Intended learning outcomes (ILOs)

After attending a Journal Club a student should be able to:

1: State the status of the field in which the paper is written 
2: Identify the problem that is tackled in the paper              
3: Understand (broadly) the solution presented in the paper
4: Explain this solution orally       
5: Formulate a brief summary of the paper 
6: Relate the results of the paper to related fields   
7: Know how the solution offered in the paper is perceived by the community
8: Make a personal critical judgment   
9: Further explore the subject individually        

The following template might help:

Minute 1: Introduce the paper
Give paper, first author, and publication date [ILO 1,9].

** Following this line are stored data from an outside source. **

(** * Verification of the sitter_tree_mcp sample translation units

    The repository ships four C++ sample files under [test_samples/] and no
    parser.  This development embeds the text of the samples verbatim, reads
    their declaration structure with a small lexer and outline scanner, and
    embeds the functions the samples define ([factorial], [Calculator],
    [LinkedList], [max], [Array], and the arithmetic of [math] and
    [geometry]) as Rocq functions.  The samples are fixtures for a parsing
    engine that the repository does not contain; its AST model and its
    resolver pass are modelled after its specification. *)

From Stdlib Require Import ZArith List String Ascii Bool Lia Floats.
From stdpp Require Import gmap strings list fin_maps.

Local Open Scope string_scope.
Local Open Scope list_scope.

#[global] Set Warnings "-register-all".

(** ** Text helpers *)
Module Text.

(** The double-quote character, as a one-character string. *)
Definition dq : string := String (ascii_of_nat 34) EmptyString.

(** The line-feed character. *)
Definition nl_char : ascii := ascii_of_nat 10.

(** Concatenation of a list of text fragments. *)
Definition cat (parts : list string) : string :=
  fold_right String.append EmptyString parts.

(** [text_of ls last]: every line of [ls] followed by a line feed, then the
    unterminated remainder [last] (empty when the file ends in a line feed). *)
Definition text_of (ls : list string) (last : string) : string :=
  fold_right (fun l acc => String.append l (String nl_char acc)) last ls.

(** Number of lines of a text: the number of line feeds, plus one when the
    text is non-empty and does not end in a line feed. *)
Fixpoint count_lines_from (pending : bool) (s : string) : nat :=
  match s with
  | EmptyString => if pending then 1 else 0
  | String c rest =>
      if Ascii.eqb c nl_char then S (count_lines_from false rest)
      else count_lines_from true rest
  end.

Definition count_lines (s : string) : nat := count_lines_from false s.

Definition is_empty (s : string) : bool :=
  match s with EmptyString => true | String _ _ => false end.

(** Number of line feeds of a text. *)
Fixpoint count_newlines (s : string) : nat :=
  match s with
  | EmptyString => 0
  | String c rest =>
      (if Ascii.eqb c nl_char then 1 else 0) + count_newlines rest
  end.

End Text.

(** ** The sample files, verbatim *)
Module Samples.
Import Text.

(** [basic_example.cpp], 642 bytes. *)
Definition basic_example_cpp_lines : list string :=
  [ "// example.cpp"
  ; "// 这是一个用于测试语法树解析功能的示例C++文件"
  ; ""
  ; "int factorial(int n) {"
  ; "    if (n <= 1) {"
  ; "        return 1;"
  ; "    }"
  ; "    return n * factorial(n - 1);"
  ; "}"
  ; ""
  ; "// 定义一个简单的类"
  ; "class Calculator {"
  ; "public:"
  ; "    Calculator() : value(0) {}"
  ; "    "
  ; "    // 计算阶乘并存储结果"
  ; "    void computeFactorial(int n) {"
  ; "        value = factorial(n);"
  ; "    }"
  ; "    "
  ; "    // 获取计算结果"
  ; "    int getValue() const {"
  ; "        return value;"
  ; "    }"
  ; "    "
  ; "private:"
  ; "    int value; // 存储计算结果"
  ; "};"
  ; ""
  ; "// 主函数"
  ; "int main() {"
  ; "    Calculator calc;"
  ; "    calc.computeFactorial<Calculator>(5);"
  ; "    return calc.getValue();"
  ; "}"
  ; "" ].

Definition basic_example_cpp : string := text_of basic_example_cpp_lines "".

(** [data_structures.cpp], 2196 bytes. *)
Definition data_structures_cpp_lines : list string :=
  [ "// data_structures.cpp"
  ; "// 数据结构实现示例"
  ; ""
  ; "#include <iostream>"
  ; "#include <memory>"
  ; ""
  ; "struct Node_base {};"
  ; ""
  ; "// 简单链表节点定义"
  ; "template<typename T>"
  ; "struct Node "
  ; ": Node_base {"
  ; "    T data;"
  ; "    std::shared_ptr<Node<T>> next;"
  ; "    "
  ; "    Node(T value) : data(value), next(nullptr) {}"
  ; ""
  ; "    void print() const {"
  ; cat ["        std::cout << data << "; dq; " -> "; dq; " << (next ? next->data : "; dq; "nullptr"; dq; ") << std::endl;"]
  ; "    }"
  ; "};"
  ; ""
  ; "// 链表类实现"
  ; "template<typename T>"
  ; "class LinkedList {"
  ; "private:"
  ; "    std::shared_ptr<Node<T>> head;      // 链表头指针"
  ; "    size_t size;"
  ; "    "
  ; "public:"
  ; "    LinkedList() : head(nullptr), size(0) {}"
  ; "    "
  ; "    // 添加元素到链表头部"
  ; "    void push_front(T value) {"
  ; "        auto new_node = std::make_shared<Node<T>>(value);"
  ; "        new_node->next = head;"
  ; "        head = new_node;"
  ; "        size++;"
  ; "    }"
  ; "    "
  ; "    // 添加元素到链表尾部"
  ; "    void push_back(T value) {"
  ; "        auto new_node = std::make_shared<Node<T>>(value);"
  ; "        "
  ; "        if (!head) {"
  ; "            head = new_node;"
  ; "        } else {"
  ; "            auto current = head;"
  ; "            while (current->next) {"
  ; "                current = current->next;"
  ; "            }"
  ; "            current->next = new_node;"
  ; "        }"
  ; "        size++;"
  ; "    }"
  ; "    "
  ; "    // 移除链表头部元素"
  ; "    void pop_front() {"
  ; "        if (head) {"
  ; "            head = head->next;"
  ; "            size--;"
  ; "        }"
  ; "    }"
  ; "    "
  ; "    // 获取链表大小"
  ; "    size_t get_size() const {"
  ; "        return size;"
  ; "    }"
  ; "    "
  ; "    // 打印链表内容"
  ; "    void print() const {"
  ; "        auto current = head;"
  ; "        while (current) {"
  ; cat ["            std::cout << current->data << "; dq; " -> "; dq; ";"]
  ; "            current = current->next;"
  ; "        }"
  ; cat ["        std::cout << "; dq; "nullptr"; dq; " << std::endl;"]
  ; "    }"
  ; "};"
  ; ""
  ; "// 测试链表"
  ; "int main() {"
  ; "    LinkedList<int> list;"
  ; "    "
  ; "    // 添加元素"
  ; "    list.push_back(1);"
  ; "    list.push_back(2);"
  ; "    list.push_back(3);"
  ; "    list.push_front(0);"
  ; "    "
  ; "    // 打印链表"
  ; cat ["    std::cout << "; dq; "List size: "; dq; " << list.get_size() << std::endl;"]
  ; "    list.print();"
  ; "    "
  ; "    // 移除头部元素"
  ; "    list.pop_front();"
  ; "    "
  ; "    // 再次打印"
  ; cat ["    std::cout << "; dq; "After pop_front, list size: "; dq; " << list.get_size() << std::endl;"]
  ; "    list.print();"
  ; "    "
  ; "    return 0;"
  ; "}"
  ; "" ].

Definition data_structures_cpp : string := text_of data_structures_cpp_lines "".

(** [namespaces.cpp], 2067 bytes. *)
Definition namespaces_cpp_lines : list string :=
  [ "// namespaces.cpp"
  ; "// C++ 命名空间和作用域示例"
  ; ""
  ; "#include <iostream>"
  ; "#include <string>"
  ; ""
  ; "// 定义命名空间"
  ; "namespace math {"
  ; "    const double PI = 3.14159265358979323846;"
  ; "    "
  ; "    double square(double x) {"
  ; "        return x * x;"
  ; "    }"
  ; "    "
  ; "    double cube(double x) {"
  ; "        return x * x * x;"
  ; "    }"
  ; "    "
  ; "    // 嵌套命名空间"
  ; "    namespace geometry {"
  ; "        struct Point {"
  ; "            double x, y;"
  ; "            "
  ; "            Point(double x_val = 0, double y_val = 0) : x(x_val), y(y_val) {}"
  ; "            "
  ; "            double distance(const Point& other) const {"
  ; "                return std::sqrt(square(x - other.x) + square(y - other.y));"
  ; "            }"
  ; "        };"
  ; "        "
  ; "        struct Circle {"
  ; "            Point center;"
  ; "            double radius;"
  ; "            "
  ; "            Circle(const Point& c, double r) : center(c), radius(r) {}"
  ; "            "
  ; "            double area() const {"
  ; "                return PI * square(radius);"
  ; "            }"
  ; "            "
  ; "            double circumference() const {"
  ; "                return 2 * PI * radius;"
  ; "            }"
  ; "        };"
  ; "    }"
  ; "}"
  ; ""
  ; "// 另一个命名空间"
  ; "namespace utils {"
  ; "    void print_separator() {"
  ; cat ["        std::cout << "; dq; "------------------------------"; dq; " << std::endl;"]
  ; "    }"
  ; "    "
  ; "    template<typename T>"
  ; "    void print_value(const std::string& name, const T& value) {"
  ; cat ["        std::cout << name << "; dq; " = "; dq; " << value << std::endl;"]
  ; "    }"
  ; "}"
  ; ""
  ; "// 使用命名空间别名"
  ; "namespace geo = math::geometry;"
  ; ""
  ; "int main() {"
  ; "    // 使用math命名空间"
  ; "    double val = 3.0;"
  ; cat ["    std::cout << "; dq; "Square of "; dq; " << val << "; dq; " = "; dq; " << math::square(val) << std::endl;"]
  ; cat ["    std::cout << "; dq; "Cube of "; dq; " << val << "; dq; " = "; dq; " << math::cube(val) << std::endl;"]
  ; "    "
  ; "    utils::print_separator();"
  ; "    "
  ; "    // 使用几何命名空间"
  ; "    geo::Point p1(3, 4);"
  ; "    geo::Point p2(6, 8);"
  ; "    "
  ; cat ["    utils::print_value("; dq; "Distance between points"; dq; ", p1.distance(p2));"]
  ; "    "
  ; "    // 创建圆"
  ; "    geo::Circle circle(p1, 5);"
  ; cat ["    utils::print_value("; dq; "Circle area"; dq; ", circle.area());"]
  ; cat ["    utils::print_value("; dq; "Circle circumference"; dq; ", circle.circumference());"]
  ; "    "
  ; "    return 0;"
  ; "}"
  ; "" ].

Summarize the paper (in 1 sentence) + explain why the paper is important (in one sentence)  [ILO 5,6].
Minute 1-10:  Introduction to the field [ILO 1,6]
Use the first part to lay out what we are talking about, outline the subject (define key concepts here).

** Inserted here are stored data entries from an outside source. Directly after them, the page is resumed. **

(** * The 2048 engine of [_2048游戏.py]: board, move, spawn, game-over

    A shallow embedding of class [Game2048] (methods [reset],
    [add_new_tile], [move], [is_game_over]) and the properties of its
    slide/merge algorithm.

    Modelling choices, all taken from the source:
    - the board is the [SIZE] x [SIZE] numpy array [self.board], here a list
      of rows; [.T] and [np.fliplr] return views, and the row writes
      [self.board[i] = new_row] go through the view to the one buffer, so a
      view is the board re-indexed and the write-back is the inverse
      re-indexing;
    - the array has numpy's default integer type ([dtype=int], 64 bits on
      Linux and macOS and on every platform since NumPy 2): arithmetic on
      cells, and on the score once a numpy scalar has been added to it,
      wraps around, which [wrap] writes out;
    - [random.choice] and [random.random() < 0.9] are read from an
      explicit draw passed to the operation;
    - Python exceptions are the [Raise] outcomes of the [result] type. *)

From Stdlib Require Import ZArith List Lia Bool Sorted.
From stdpp Require Import base list gmap strings pretty.
Import ListNotations.
Local Open Scope Z_scope.

(** ** Outcomes of a call: a value or a raised exception *)

Inductive exn : Type :=
| IndexError.

Inductive result (A : Type) : Type :=
| Ok (a : A)
| Raise (e : exn).
Arguments Ok {A} a.
Arguments Raise {A} e.

Global Instance result_ret : MRet result := fun A a => Ok a.

Global Instance result_bind : MBind result := fun A B k r =>
  match r with
  | Ok a => k a
  | Raise e => Raise e
  end.

(** ** Constants and machine integers *)

Definition SIZE : nat := 4.

Definition INT_BITS : Z := 64.

(** Two's-complement wrap-around of a numpy [int64] result. *)
Definition wrap (z : Z) : Z :=
  (z + 2 ^ (INT_BITS - 1)) mod 2 ^ INT_BITS - 2 ^ (INT_BITS - 1).

(** ** The board *)

Abbreviation Board := (list (list Z)).

Record Game : Type := mkGame {
  board : Board;
  score : Z;
  game_over : bool
}.

(** [self.board[i][j]] *)
Definition cell (b : Board) (i j : nat) : Z := (b !!! i) !!! j.

(** An array given by its entries, [SIZE] rows of [SIZE] cells. *)
Definition tabulate (f : nat -> nat -> Z) : Board :=
  map (fun i => map (fun j => f i j) (seq 0 SIZE)) (seq 0 SIZE).
(** A dispatch over ids of a square range: each work item [(i, j)] fills
    the cell of row [j] and column [i], which no other item touches. *)
Lemma run_items_square (a b : list Scalar_type) M N :
  length a = M * N → length b = N * M → (Z.of_nat N ≤ INT_MAX)%Z →
  ∀ L done cs,
    NoDup L →
    (∀ idx : nat * nat, idx ∈ L → idx.1 < M ∧ idx.2 < M ∧ idx ∉ done) →
    length cs = M * M →
    (∀ r c, r < M → c < M →
       cs !! (r * M + c)
       = Some (if decide ((c, r) ∈ done)
               then accumulated zero plus a b N M r c else zero)) →
    ∃ cs',
      Sycl.run_items
        (λ idx C_acc,
           let i := idx.1 in
           let j := idx.2 in
           for_loop N (λ k C_acc,
             c ← read C_acc (j, i);
             x ← read {| range := (M, N); cells := a |} (j, k);
             y ← read {| range := (N, M); cells := b |} (k, i);
             write C_acc (j, i) (plus c (plus x y))) C_acc)
        L {| range := (M, M); cells := cs |}
      = Returns {| range := (M, M); cells := cs' |} ∧
      length cs' = M * M ∧
      ∀ r c, r < M → c < M →
        cs' !! (r * M + c)
        = Some (if decide ((c, r) ∈ L ++ done)
                then accumulated zero plus a b N M r c else zero).
Proof.
  intros Ha Hb Hint L; induction L as [|[i j] L IH];
    intros done cs Hnd HL Hlen Hcs.
  - exists cs. auto.
  - apply NoDup_cons in Hnd as [Hnotin Hnd].
    destruct (HL (i, j)) as (Hi & Hj & Hfresh); [left|]. simpl in Hi, Hj.
    cbn [Sycl.run_items fst snd]. rewrite for_loop_within_int by done.
    rewrite (for_loop_accumulates a b M N M i j Ha Hb Hj Hi N 0 cs Hlen)
      by lia.
    cbn [mbind outcome_bind].
    rewrite (Hcs j i Hj Hi), decide_False by done. cbn [default from_option].
    change (foldl _ zero (seq 0 N)) with (accumulated zero plus a b N M j i).
    destruct (IH ((i, j) :: done)
                (<[j * M + i := accumulated zero plus a b N M j i]> cs))
      as (cs' & E & Hlen' & Hcs'); auto.
    + intros idx Hin. destruct (HL idx) as (? & ? & ?); [by right|].
      repeat split; auto. intros [->|?]%elem_of_cons; done.
    + by rewrite length_insert.
    + intros r c Hr Hc. destruct (decide ((c, r) = (i, j))) as [Heq|Hne].
      * injection Heq as -> ->.
        rewrite list_lookup_insert_eq by nia.
        rewrite decide_True by left. reflexivity.
      * rewrite list_lookup_insert_ne, (Hcs r c Hr Hc).
        -- f_equal. apply decide_ext. rewrite elem_of_cons. tauto.
        -- intros E. destruct (row_major_injective M j i r c) as [-> ->];
             auto.
    + exists cs'. split; [exact E|]. split; [exact Hlen'|].
      intros r c Hr Hc. rewrite (Hcs' r c Hr Hc). f_equal.
      apply decide_ext.
      repeat (rewrite elem_of_app || rewrite elem_of_cons). tauto.
Qed.
(* ===== verification/Json.v ===== *)
(** * JSON text

    [json.dumps(v, ensure_ascii=False, sort_keys=True, separators=(",", ":"))]:
    the canonical text the program hashes, and the strict-JSON test
    ([allow_nan=False]). *)

From S2P Require Import Prelude PyDict Text Sha256 PyVal.
From stdpp Require Import pretty.
From Stdlib Require Import String Ascii.
From Corelib Require Import SpecFloat.

#[local] Open Scope string_scope.

Definition quote : string := bytes [34%N].
Definition backslash : string := bytes [92%N].

Definition json_escape_char (c : ascii) : string :=
  let n := N_of_ascii c in
  if N.eqb n 34 then backslash ++ quote
  else if N.eqb n 92 then backslash ++ backslash
  else if N.eqb n 10 then backslash ++ "n"
  else if N.eqb n 13 then backslash ++ "r"
  else if N.eqb n 9 then backslash ++ "t"
  else if N.eqb n 8 then backslash ++ "b"
  else if N.eqb n 12 then backslash ++ "f"
  else if N.ltb n 32 then backslash ++ "u" ++ hex_digits 4 n ""
  else String c "".

Fixpoint json_escape (s : string) : string :=
  match s with
  | EmptyString => ""
  | String c s' => json_escape_char c ++ json_escape s'
  end.

Definition json_string (s : string) : string := quote ++ json_escape s ++ quote.

Definition json_float (f : pyfloat) : string :=
  match f with
  | S754_nan => "NaN"
  | S754_infinity s => if s then "-Infinity" else "Infinity"
  | _ => float_repr f
  end.

(** Keys sort by code point, which is the byte order of their UTF-8 text. *)
Fixpoint insert_key {V : Type} (kv : string * V) (l : list (string * V)) : list (string * V) :=
  match l with
  | [] => [kv]
  | kv' :: l' =>
      if String.leb (fst kv) (fst kv') then kv :: l else kv' :: insert_key kv l'
  end.
Definition sort_keys {V : Type} (l : list (string * V)) : list (string * V) :=
  foldr insert_key [] l.

Fixpoint json_canonical (v : pyval) : string :=
  match v with
  | VNone => "null"
  | VBool b => if b then "true" else "false"
  | VInt z => pretty z
  | VFloat f => json_float f
  | VStr s => json_string s
  | VList l => "[" ++ str_join "," (map json_canonical l) ++ "]"
  | VDict d =>
      "{" ++ str_join "," (map (fun kv => json_string (fst kv) ++ ":" ++ snd kv)
                           (sort_keys (map (fun kv => (fst kv, json_canonical (snd kv))) d)))
      ++ "}"
  end.

(** [json.dumps(v, allow_nan=False)] succeeds. *)
Fixpoint strict_json (v : pyval) : bool :=
  match v with
  | VFloat f => fl_finite f
  | VList l => forallb strict_json l
  | VDict d => forallb (fun kv => strict_json (snd kv)) d
  | _ => true
  end.

Definition json_digest (v : pyval) : string := sha256_hex (json_canonical v).

Example json_canonical_example :
  json_canonical (VDict [("b", VList [VNone; VBool true; VInt (-7)]);
                         ("a", VStr (bytes [34; 10; 1]%N))])
  = "{" ++ quote ++ "a" ++ quote ++ ":" ++ quote ++ backslash ++ quote ++ backslash
    ++ "n" ++ backslash ++ "u0001" ++ quote ++ "," ++ quote ++ "b" ++ quote
    ++ ":[null,true,-7]}".
Proof. vm_compute. reflexivity. Qed.
Lemma strict_json_equal_sym x y :
  json_wf x -> json_wf y -> strict_json_equal x y = true -> strict_json_equal y x = true.
Proof.
  revert y. induction x as [|b|z|f|s|l IH|d IH] using pyval_nested_ind; intros y Hx Hy H;
    pose proof (strict_same_type _ _ H); destruct y; try done;
    inversion Hx; inversion Hy; subst.
  - simpl in *. by destruct b, b0.
  - simpl in *. lia.
  - simpl in *. by rewrite num_eq_sym.
  - simpl in *. by rewrite String.eqb_sym.
  - apply strict_list. apply strict_list in H. unfold list_eqb in *.
    apply json_wf_list in Hx as Wx. apply json_wf_list in Hy as Wy. clear - IH H Wx Wy.
    induction H as [|u v lu lv Huv _ IHl]; constructor.
    + apply Forall_cons in IH as [IH _], Wx as [? _], Wy as [? _]. auto.
    + apply Forall_cons in IH as [_ IH], Wx as [_ ?], Wy as [_ ?]. auto.
  - apply strict_dict; [done|]. apply strict_dict in H; [|done]. intros k.
    specialize (H k). unfold entry_eqb in *.
    destruct (dget k d) eqn:E1, (dget k d0) eqn:E2; try done.
    rewrite Forall_forall in IH. apply IH; eauto using dget_Some_value, dvalues_wf.
Qed.

Definition trans_at (x : pyval) : Prop :=
  forall y z, json_wf x -> json_wf y -> json_wf z ->
  strict_json_equal x y = true -> strict_json_equal y z = true ->
  strict_json_equal x z = true.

Use the second part to introduce current thinking about the subject of the paper / explain what we do not know. (This could be a rather detailed argument).

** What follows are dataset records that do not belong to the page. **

(* ===== verification/Canonical.v ===== *)
(** * Canonical JSON text determines the value

    [json_loads] inverts [json_canonical] on values without floats, up to the
    order of dictionary keys.  Hence equal canonical texts - the input of every
    digest an approval is bound to - mean strictly equal values. *)

From S2P Require Import Prelude PyDict Text Sha256 PyVal Json JsonParse DurableAction.
From stdpp Require Import pretty.
From Stdlib Require Import String Ascii.

#[local] Open Scope string_scope.
#[local] Open Scope bool_scope.
#[local] Open Scope Z_scope.

(** ** Text *)

Lemma append_cons c s t : String c s ++ t = String c (s ++ t).
Proof. done. Qed.

Lemma append_assoc s t u : (s ++ t) ++ u = s ++ (t ++ u).
Proof. induction s as [|c s IH]; [done|]. by rewrite !append_cons, IH. Qed.

Lemma append_empty s : s ++ "" = s.
Proof. induction s as [|c s IH]; [done|]. by rewrite append_cons, IH. Qed.

Lemma length_append s t : String.length (s ++ t) = (String.length s + String.length t)%nat.
Proof. induction s as [|c s IH]; [done|]. rewrite append_cons. simpl. by rewrite IH. Qed.

Lemma str_join_cons x y l : str_join "," (x :: y :: l) = x ++ "," ++ str_join "," (y :: l).
Proof. done. Qed.

(** ** Strings *)

Lemma parse_escaped_char fuel c t :
  parse_string (S fuel) (json_escape_char c ++ t) =
  let! rest := parse_string fuel t in Ok (String c (fst rest), snd rest).
Proof. destruct c as [[] [] [] [] [] [] [] []]; reflexivity. Qed.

Minute 11-14:  Identify the key  problem [ILO 2]
Explain the problem with current thinking (this builds directly on the last argument).
Minute 14-15:  Identify the contribution of these authors in overcoming this problem [ILO 3,4]
“In this paper, the authors have ....”  (what they have done) “...which makes it possible to...”  (what the authors conclude and how this overcomes the key problem)
Minute 16-24: Further explain in broad lines what the authors did to overcome this hurdle [ILO 3,4]
This is typically rather technical, so to get the point across typically one needs some time to do so.
Here one explains the methodology used in the paper.
Minute 25-26: Implications [ILO 6,8]
Why is the paper important? What will it change more than solving (?) the main problem discussed. (This is of course already a personal judgment of the paper.)
Minute 27-30:  Discussion [ILO 7,8]
Give a clear personal judgment (good/bad) and predict impact on other fields.